◆ TO DO ◆
Reproduce word for word the lines between those holding "EMaterial (k : KeyMaterial)" and "Err _ => None end.", inclusive, and nothing else from the data below.

◆ SUPPLIED MATERIAL ◆
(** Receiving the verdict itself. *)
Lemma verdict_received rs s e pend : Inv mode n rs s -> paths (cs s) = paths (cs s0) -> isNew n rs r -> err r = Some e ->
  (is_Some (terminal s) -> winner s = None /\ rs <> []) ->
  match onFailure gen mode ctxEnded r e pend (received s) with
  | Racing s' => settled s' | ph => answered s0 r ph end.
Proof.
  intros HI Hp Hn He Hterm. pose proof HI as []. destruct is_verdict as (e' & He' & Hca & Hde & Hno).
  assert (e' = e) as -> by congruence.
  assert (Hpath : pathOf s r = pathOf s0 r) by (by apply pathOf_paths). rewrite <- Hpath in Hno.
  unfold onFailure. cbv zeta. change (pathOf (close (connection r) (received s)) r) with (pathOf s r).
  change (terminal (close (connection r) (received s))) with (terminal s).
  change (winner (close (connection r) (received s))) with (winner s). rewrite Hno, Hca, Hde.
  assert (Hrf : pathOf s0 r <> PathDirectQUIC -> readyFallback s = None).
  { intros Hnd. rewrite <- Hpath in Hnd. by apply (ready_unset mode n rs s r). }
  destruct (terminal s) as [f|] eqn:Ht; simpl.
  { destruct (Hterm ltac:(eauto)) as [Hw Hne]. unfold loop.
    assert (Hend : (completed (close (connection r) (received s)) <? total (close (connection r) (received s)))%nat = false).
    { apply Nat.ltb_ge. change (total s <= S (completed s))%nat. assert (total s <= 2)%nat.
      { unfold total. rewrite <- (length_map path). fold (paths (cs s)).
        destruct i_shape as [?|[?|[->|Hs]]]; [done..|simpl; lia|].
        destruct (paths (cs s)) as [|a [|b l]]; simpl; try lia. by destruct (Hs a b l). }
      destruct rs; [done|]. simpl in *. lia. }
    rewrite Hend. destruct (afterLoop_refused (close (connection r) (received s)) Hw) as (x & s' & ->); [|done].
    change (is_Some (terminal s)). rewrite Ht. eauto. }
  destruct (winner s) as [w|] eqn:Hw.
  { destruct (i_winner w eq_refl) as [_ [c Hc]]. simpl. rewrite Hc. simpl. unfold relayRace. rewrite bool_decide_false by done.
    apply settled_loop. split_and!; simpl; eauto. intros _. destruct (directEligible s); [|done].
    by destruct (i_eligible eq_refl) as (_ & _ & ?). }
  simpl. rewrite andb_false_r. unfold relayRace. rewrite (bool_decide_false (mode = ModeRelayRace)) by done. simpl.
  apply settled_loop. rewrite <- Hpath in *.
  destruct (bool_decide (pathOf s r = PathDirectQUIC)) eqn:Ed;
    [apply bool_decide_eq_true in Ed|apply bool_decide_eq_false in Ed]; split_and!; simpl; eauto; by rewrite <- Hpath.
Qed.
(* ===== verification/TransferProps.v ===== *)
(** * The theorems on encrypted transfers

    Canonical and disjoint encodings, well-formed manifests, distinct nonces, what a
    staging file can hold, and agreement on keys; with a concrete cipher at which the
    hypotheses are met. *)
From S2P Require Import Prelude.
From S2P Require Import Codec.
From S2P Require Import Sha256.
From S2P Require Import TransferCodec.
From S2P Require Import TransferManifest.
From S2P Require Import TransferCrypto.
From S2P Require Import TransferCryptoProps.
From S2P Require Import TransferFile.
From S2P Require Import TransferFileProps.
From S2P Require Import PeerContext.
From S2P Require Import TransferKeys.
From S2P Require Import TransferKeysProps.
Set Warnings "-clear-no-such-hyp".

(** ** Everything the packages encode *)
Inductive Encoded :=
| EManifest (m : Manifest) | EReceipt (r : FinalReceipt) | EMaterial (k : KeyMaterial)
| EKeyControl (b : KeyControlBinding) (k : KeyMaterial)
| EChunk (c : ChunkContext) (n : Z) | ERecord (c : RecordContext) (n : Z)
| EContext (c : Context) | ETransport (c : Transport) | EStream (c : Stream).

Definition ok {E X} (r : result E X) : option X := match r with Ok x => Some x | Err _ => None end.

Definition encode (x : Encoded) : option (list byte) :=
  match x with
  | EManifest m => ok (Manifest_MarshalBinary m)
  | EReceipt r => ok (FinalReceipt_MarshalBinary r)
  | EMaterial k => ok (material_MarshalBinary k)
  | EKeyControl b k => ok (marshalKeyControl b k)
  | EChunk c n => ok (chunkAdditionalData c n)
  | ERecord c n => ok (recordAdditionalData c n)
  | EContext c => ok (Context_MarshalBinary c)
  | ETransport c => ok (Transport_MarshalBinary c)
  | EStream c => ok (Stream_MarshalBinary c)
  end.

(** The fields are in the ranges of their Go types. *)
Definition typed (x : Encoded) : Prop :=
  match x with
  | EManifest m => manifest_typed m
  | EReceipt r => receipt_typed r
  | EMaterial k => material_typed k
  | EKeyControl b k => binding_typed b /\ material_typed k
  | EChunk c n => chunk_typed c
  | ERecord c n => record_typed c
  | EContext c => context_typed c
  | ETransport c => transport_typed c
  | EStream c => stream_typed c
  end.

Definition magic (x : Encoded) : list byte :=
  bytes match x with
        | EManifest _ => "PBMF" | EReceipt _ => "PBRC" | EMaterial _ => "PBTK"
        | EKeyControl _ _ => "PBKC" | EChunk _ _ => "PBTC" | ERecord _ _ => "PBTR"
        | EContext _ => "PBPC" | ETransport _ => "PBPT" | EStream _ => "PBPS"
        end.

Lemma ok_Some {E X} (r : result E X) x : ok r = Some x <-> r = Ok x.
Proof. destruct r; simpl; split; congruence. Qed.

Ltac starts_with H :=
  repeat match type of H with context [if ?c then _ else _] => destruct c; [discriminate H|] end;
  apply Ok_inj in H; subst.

◆ ANSWER AREA ◆
| EManifest (m : Manifest) | EReceipt (r : FinalReceipt) | EMaterial (k : KeyMaterial)
| EKeyControl (b : KeyControlBinding) (k : KeyMaterial)
| EChunk (c : ChunkContext) (n : Z) | ERecord (c : RecordContext) (n : Z)
| EContext (c : Context) | ETransport (c : Transport) | EStream (c : Stream).

Definition ok {E X} (r : result E X) : option X := match r with Ok x => Some x | Err _ => None end.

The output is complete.